Natchez Regional Medical Center collections behind
Published 12:12 am Saturday, January 24, 2015
NATCHEZ — Collections for the Natchez Regional Medical Center bankruptcy estate are running approximately $1.6 million behind where they were projected to be at this time.
“They had projected about $4.1 million (in accounts receivable), and we have collected about $2.5 million,” said Kenneth Lefoldt, the certified public accountant who was appointed by the federal bankruptcy court to serve as the former county hospital’s liquidating trustee.
“I don’t know where they got that number from — I think they made some assumptions I was not privy to — but some of that has to do with the fact that for the August and September billings, some of the professionals (at the hospital) had not been certified (for that period).”
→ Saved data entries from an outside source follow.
(* ===== verification/Fs.v ===== *)
(** * api/fs/fs.cpp: files, opened files, watchers *)

From S2P Require Import Efsw.
From S2P Require Import Prelude Strings Regex OMap Outcome Json Errors State Helpers Options Paths Auth Connections Base64.
From Stdlib Require Import Ascii.

Inductive EntryType := EntryTypeFile | EntryTypeDir | EntryTypeOther.
#[export] Instance EntryType_eq_dec : EqDecision EntryType.
Proof. solve_decision. Defined.

Record FileReaderResult := { fr_status : errors.StatusCode; fr_data : string; fr_size : Z }.
Record FileWriterOptions := { fw_filename : string; fw_data : string; fw_append : bool }.
Record OpenedFileEvent := { ev_id : Z; ev_type : string; ev_pos : Z; ev_size : Z }.
(** [size], [createdAt] and [modifiedAt] are not initialised on an error, nor read. *)
Record FileStats := {
  fst_status : errors.StatusCode; fst_size : Z; fst_entryType : EntryType;
  fst_createdAt : Z; fst_modifiedAt : Z
}.
Record DirReaderEntry := { dr_name : string; dr_path : string; dr_type : EntryType }.
Record DirReaderResult := { dr_status : errors.StatusCode; dr_entries : list DirReaderEntry }.

(** ** [ifstream] *)

Module stream.
Definition open (data : string) : ifstream :=
  {| if_data := data; if_pos := 0; if_eof := false; if_fail := false; if_gcount := 0 |}.

Definition good (r : ifstream) : bool := negb (if_eof r) && negb (if_fail r).

(** [read(buffer, n)]: the bytes read ([gcount] of them) and the new state *)
Definition read (n : Z) (r : ifstream) : string * ifstream :=
  if good r then
    let avail := slen (if_data r) - if_pos r in
    let k := Z.to_nat (Z.min n (Z.of_nat avail)) in
    let short := (Z.of_nat avail <? n)%Z in
    (stake k (sdrop (if_pos r) (if_data r)),
     {| if_data := if_data r; if_pos := if_pos r + k; if_eof := short; if_fail := short;
        if_gcount := k |})
  else
    (EmptyString,
     {| if_data := if_data r; if_pos := if_pos r; if_eof := if_eof r; if_fail := true;
        if_gcount := 0 |}).

(** [peek() != eof] *)
Definition peek (r : ifstream) : bool * ifstream :=
  if good r then
    let more := if_pos r <? slen (if_data r) in
    (more, {| if_data := if_data r; if_pos := if_pos r; if_eof := negb more; if_fail := false;
              if_gcount := 0 |})
  else
    (false, {| if_data := if_data r; if_pos := if_pos r; if_eof := if_eof r; if_fail := true;
               if_gcount := 0 |}).

(** [clear(); seekg(pos, beg)] *)
Definition clear_seekg (pos : nat) (r : ifstream) : ifstream :=
  {| if_data := if_data r; if_pos := pos; if_eof := false; if_fail := false;
     if_gcount := if_gcount r |}.

(** [tellg()]: its sentry fails on a stream at end of file *)
Definition tellg (r : ifstream) : Z * ifstream :=
  if good r then (Z.of_nat (if_pos r), r)
  else (-1, {| if_data := if_data r; if_pos := if_pos r; if_eof := if_eof r; if_fail := true;
               if_gcount := if_gcount r |})%Z.
End stream.

Module fs.
Import helpers settings paths events.

Definition NEU_DEFAULT_STREAM_BUF_SIZE : Z := 256.

Definition is_read_type (type : string) : bool :=
  mem type ["read"; "readAll"; "readBinary"; "readAllBinary"].

Section fs.
Context `{Platform}.

Definition get_fs : M FsState := gets w_fs.
Definition set_opened (f : list (Z * ifstream) -> list (Z * ifstream)) (s : FsState) : FsState :=
  {| openedFiles := f (openedFiles s); fileWatcher := fileWatcher s;
     watchListeners := watchListeners s; listeners := listeners s; nextListener := nextListener s |}.
Definition set_watchers (f : list (Z * (nat * string)) -> list (Z * (nat * string))) (s : FsState) : FsState :=
  {| openedFiles := openedFiles s; fileWatcher := fileWatcher s; watchListeners := f (watchListeners s);
     listeners := listeners s; nextListener := nextListener s |}.
(** [new __WatcherListener()] and [delete] *)
Definition new_listener (s : FsState) : FsState :=
  {| openedFiles := openedFiles s; fileWatcher := fileWatcher s; watchListeners := watchListeners s;
     listeners := nextListener s :: listeners s; nextListener := S (nextListener s) |}.
Definition delete_listener (l : nat) (s : FsState) : FsState :=
  {| openedFiles := openedFiles s; fileWatcher := fileWatcher s; watchListeners := watchListeners s;
     listeners := filter (fun l' => l' <> l) (listeners s); nextListener := nextListener s |}.

(** ** Whole files *)

Definition readFile (filename : string) (fileReaderOptions : FileReaderOptions) : M FileReaderResult :=
  r ← sys_get (sys_read filename);
  match r with
  | None => mret {| fr_status := errors.NE_FS_FILRDER; fr_data := EmptyString; fr_size := -1 |}
  | Some content =>
      let origSize := Z.of_nat (slen content) in
      let '(pos, size) :=
        if (-1 <? ro_pos fileReaderOptions)%Z then
          let pos := Z.min (ro_pos fileReaderOptions) origSize in (pos, origSize - pos)%Z
        else (0, origSize)%Z in
      let size :=
        if (-1 <? ro_size fileReaderOptions)%Z
        then Z.min (ro_size fileReaderOptions) size else size in
      mret {| fr_status := errors.NE_ST_OK;
              fr_data := stake (Z.to_nat size) (sdrop (Z.to_nat pos) content);
              fr_size := origSize |}
  end.

Definition writeFile (o : FileWriterOptions) : M bool := fun w =>
  match sys_write (fw_filename o) (fw_data o) (fw_append o) (w_sys w) with
  | Some s => (Ret true, upd_sys (fun _ => s) w)
  | None => (Ret false, w)
  end.

Definition getStats (path : string) : M FileStats :=
  r ← sys_get (sys_stat path);
  mret
    match r with
    | Some st =>
        {| fst_status := errors.NE_ST_OK; fst_size := st_size st;
           fst_entryType := match st_kind st with
                            | KFile => EntryTypeFile | KDir => EntryTypeDir | KOther => EntryTypeOther
                            end;
           fst_createdAt := st_ctime st * 1000; fst_modifiedAt := st_mtime st * 1000 |}
    | None =>
        {| fst_status := errors.NE_FS_NOPATHE; fst_size := 0; fst_entryType := EntryTypeOther;
           fst_createdAt := 0; fst_modifiedAt := 0 |}
    end.

Definition reader_entry (e : dir_entry) : DirReaderEntry :=
  {| dr_name := de_name e; dr_path := normalizePath (de_path e);
     dr_type := match de_kind e with
                | KDir => EntryTypeDir | KFile => EntryTypeFile | KOther => EntryTypeOther
                end |}.

Definition readDirectory (path : string) (recursive : bool) : M DirReaderResult :=
  fileStats ← getStats path;
  if decide (fst_status fileStats <> errors.NE_ST_OK) then
    mret {| dr_status := fst_status fileStats; dr_entries := [] |}
  else
    r ← sys_get (sys_list path recursive);
    entries ← lift r;
    mret {| dr_status := errors.NE_ST_OK; dr_entries := reader_entry <$> entries |}.

(** ** Opened files *)

Definition __dispatchOpenedFileEvt (virtualFileId : Z) (action : string) (data : json) : M unit :=
  dispatch "openedFile"
    (mk_obj [("id", of_int virtualFileId); ("action", JStr action); ("data", data)]).

(** The new state of the stream is stored before the event is sent. *)
Definition put_stream (id : Z) (r : ifstream) : M unit :=
  modify (upd_fs (set_opened (omap_set id r))).

Definition __readStreamBlock (evt : OpenedFileEvent) (reader : ifstream) : M ifstream :=
  let size := if (-1 <? ev_size evt)%Z then ev_size evt else NEU_DEFAULT_STREAM_BUF_SIZE in
  let '(result, reader) := stream.read size reader in
  put_stream (ev_id evt) reader ;;
  (if regex_match (ev_type evt) ".*Binary$" then
     __dispatchOpenedFileEvt (ev_id evt) "dataBinary" (JStr (base64.to_base64 result))
   else
     __dispatchOpenedFileEvt (ev_id evt) "data" (JStr result)) ;;
  mret reader.

Fixpoint __readStream_loop (fuel : nat) (evt : OpenedFileEvent) (reader : ifstream) : M ifstream :=
  match fuel with
  | 0 => lift NoFuel
  | S fuel =>
      let '(more, reader) := stream.peek reader in
      put_stream (ev_id evt) reader ;;
      if more then
        reader ← __readStreamBlock evt reader;
        if mem (ev_type evt) ["read"; "readBinary"] then mret reader
        else __readStream_loop fuel evt reader
      else mret reader
  end.

(** One iteration more than there are bytes is enough, unless the block size is 0. *)
Definition __readStream (evt : OpenedFileEvent) (reader : ifstream) : M unit :=
  if if_eof reader then __dispatchOpenedFileEvt (ev_id evt) "end" JNull
  else
    reader ← __readStream_loop (S (S (slen (if_data reader) - if_pos reader))) evt reader;
    if if_eof reader then __dispatchOpenedFileEvt (ev_id evt) "end" JNull else mret tt.

Definition openFile (filename : string) : M Z :=
  s ← get_fs;
  let virtualFileId := Z.of_nat (length (openedFiles s)) in
  r ← sys_get (sys_read filename);
  match r with
  | None => mret (-1)%Z
  | Some data => put_stream virtualFileId (stream.open data) ;; mret virtualFileId
  end.

Definition updateOpenedFile (evt : OpenedFileEvent) : M bool :=
  s ← get_fs;
  match omap_get (ev_id evt) (openedFiles s) with
  | None => mret false
  | Some reader =>
      if decide (ev_type evt = "close") then
        modify (upd_fs (set_opened (omap_del (ev_id evt)))) ;; mret true
      else if is_read_type (ev_type evt) then
        __readStream evt reader ;; mret true
      else if decide (ev_type evt = "seek") then
        let pos := if (-1 <? ev_pos evt)%Z then ev_pos evt else 0%Z in
        put_stream (ev_id evt) (stream.clear_seekg (Z.to_nat pos) reader) ;; mret true
      else mret false
  end.

(** ** Watchers *)

Definition __dispatchWatcherEvt (watcherId : Z) (dir filename : string) (action : WatchAction)
    (oldFilename : string) : M unit :=
  ts ← sys_get sys_timestamp;
  let evt := [("id", of_int watcherId); ("dir", JStr (normalizePath dir));
              ("filename", JStr filename); ("timestamp", JStr ts)] in
  dispatch "watchFile" (mk_obj (evt ++
    match action with
    | WatchAdd => [("action", JStr "add")]
    | WatchDelete => [("action", JStr "delete")]
    | WatchModified => [("action", JStr "modified")]
    | WatchMoved => [("action", JStr "moved"); ("oldFilename", JStr oldFilename)]
    end)).

(** class [__WatcherListener] *)
#[export] Instance __WatcherListener : FileWatchListener := {|
  handleFileAction watcher watcherId dir filename action oldFilename :=
    s ← get_fs;
    if mem watcher (listeners s) then __dispatchWatcherEvt watcherId dir filename action oldFilename else undef
|}.

Definition get_watcher : M watcher_impl :=
  s ← get_fs;
  match fileWatcher s with
  | Some impl => mret impl
  | None => impl ← efsw.FileWatcher; modify (upd_fs (efsw.set_impl impl)) ;; mret impl
  end.

Definition createWatcher (path : string) : M Z :=
  impl ← get_watcher;
  s ← get_fs;
  match find_first (fun e => bool_decide (e.2.2 = path)) (watchListeners s) with
  | Some (wid, _) => mret wid
  | None =>
      let listener := nextListener s in
      modify (upd_fs new_listener) ;;
      watcherId ← efsw.FileWatcher_addWatch impl path listener true;
      modify (upd_fs (set_watchers (omap_set watcherId (listener, path)))) ;;
      efsw.FileWatcher_watch impl ;;
      mret watcherId
  end.

Definition removeWatcher (watcherId : Z) : M bool :=
  s ← get_fs;
  match fileWatcher s with
  | None => mret false
  | Some impl =>
      if negb (omap_has watcherId (watchListeners s)) then mret false
      else
        efsw.FileWatcher_removeWatch impl watcherId ;;
        s ← get_fs;
        (match omap_get watcherId (watchListeners s) with
         | Some e => modify (upd_fs (delete_listener e.1))
         | None => mret tt
         end) ;;
        modify (upd_fs (set_watchers (omap_del watcherId))) ;;
        mret true
  end.

(** a turn of the watcher's thread *)
Definition watch_turn (received : option (list efsw.inotify_event)) : M unit :=
  s ← get_fs;
  match fileWatcher s with
  | Some (ImplInotify f) => if mThread f then efsw.run_turn received else mret tt
  | _ => mret tt
  end.
End fs.
End fs.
In medical billing, doctors and other providers have to be certified with Medicaid, Medicare and private insurance companies to bill them. Sources close to the hospital said in September several of the doctors’ billing certifications had been allowed to lapse.
Since the hospital’s change of ownership from Adams County to the privately held Community Health Systems in October, all of the doctors associated with the hospital — which is now technically a new entity with the same name — have been re-certified.
Bankruptcy attorney Jack Lazarus, who represents Adams County’s interests in the trust, said he will meet next week with accountants and other attorneys to plan strategies to recoup more money.
The trust has been able to recoup approximately $100,000 in funds taken during Recovery Audit Program (RAC) audits, through which a third party — on behalf of the federal government — demands the hospital repay Medicaid and Medicare funds for supposed overbilling. RAC audits can be appealed, and often are successfully so.
“That (amount recovered) is not a small amount, and they are hoping for more,” Lazarus said. “They are questioning a number of those audits, and our position is some of those monies that were paid over by NRMC in RAC audits never should have been paid because there was no problem.”
At this point, the liquidating trust has paid approximately $3 million in obligations, including payroll and benefits, payments to post-bankruptcy vendors and cures for contracts and leases, Lefoldt said.
The trust will soon start the process of reviewing claims against it and filing objections with the court against any it does not find reasonable, he said.
The trust also applied for meaningful use incentive payments with the Center for Medicaid and Medicare Services in December. Meaningful use requirements for hospitals include upgrading to electronic records — among other things — which NRMC had done prior to its bankruptcy.
The projections included approximately $1 million from meaningful use funds, Lefoldt said.
“Now we are just in a situation of waiting to collect additional receivables, and meaningful use money will be a big piece of that for us,” he said.
The trust also has $4 million in an escrow account that will have to wait for two years before it can be released for payments. Two years is the clawback period for Medicare and Medicaid claims.
The final Medicare cost report for the former hospital’s operations is due March 2.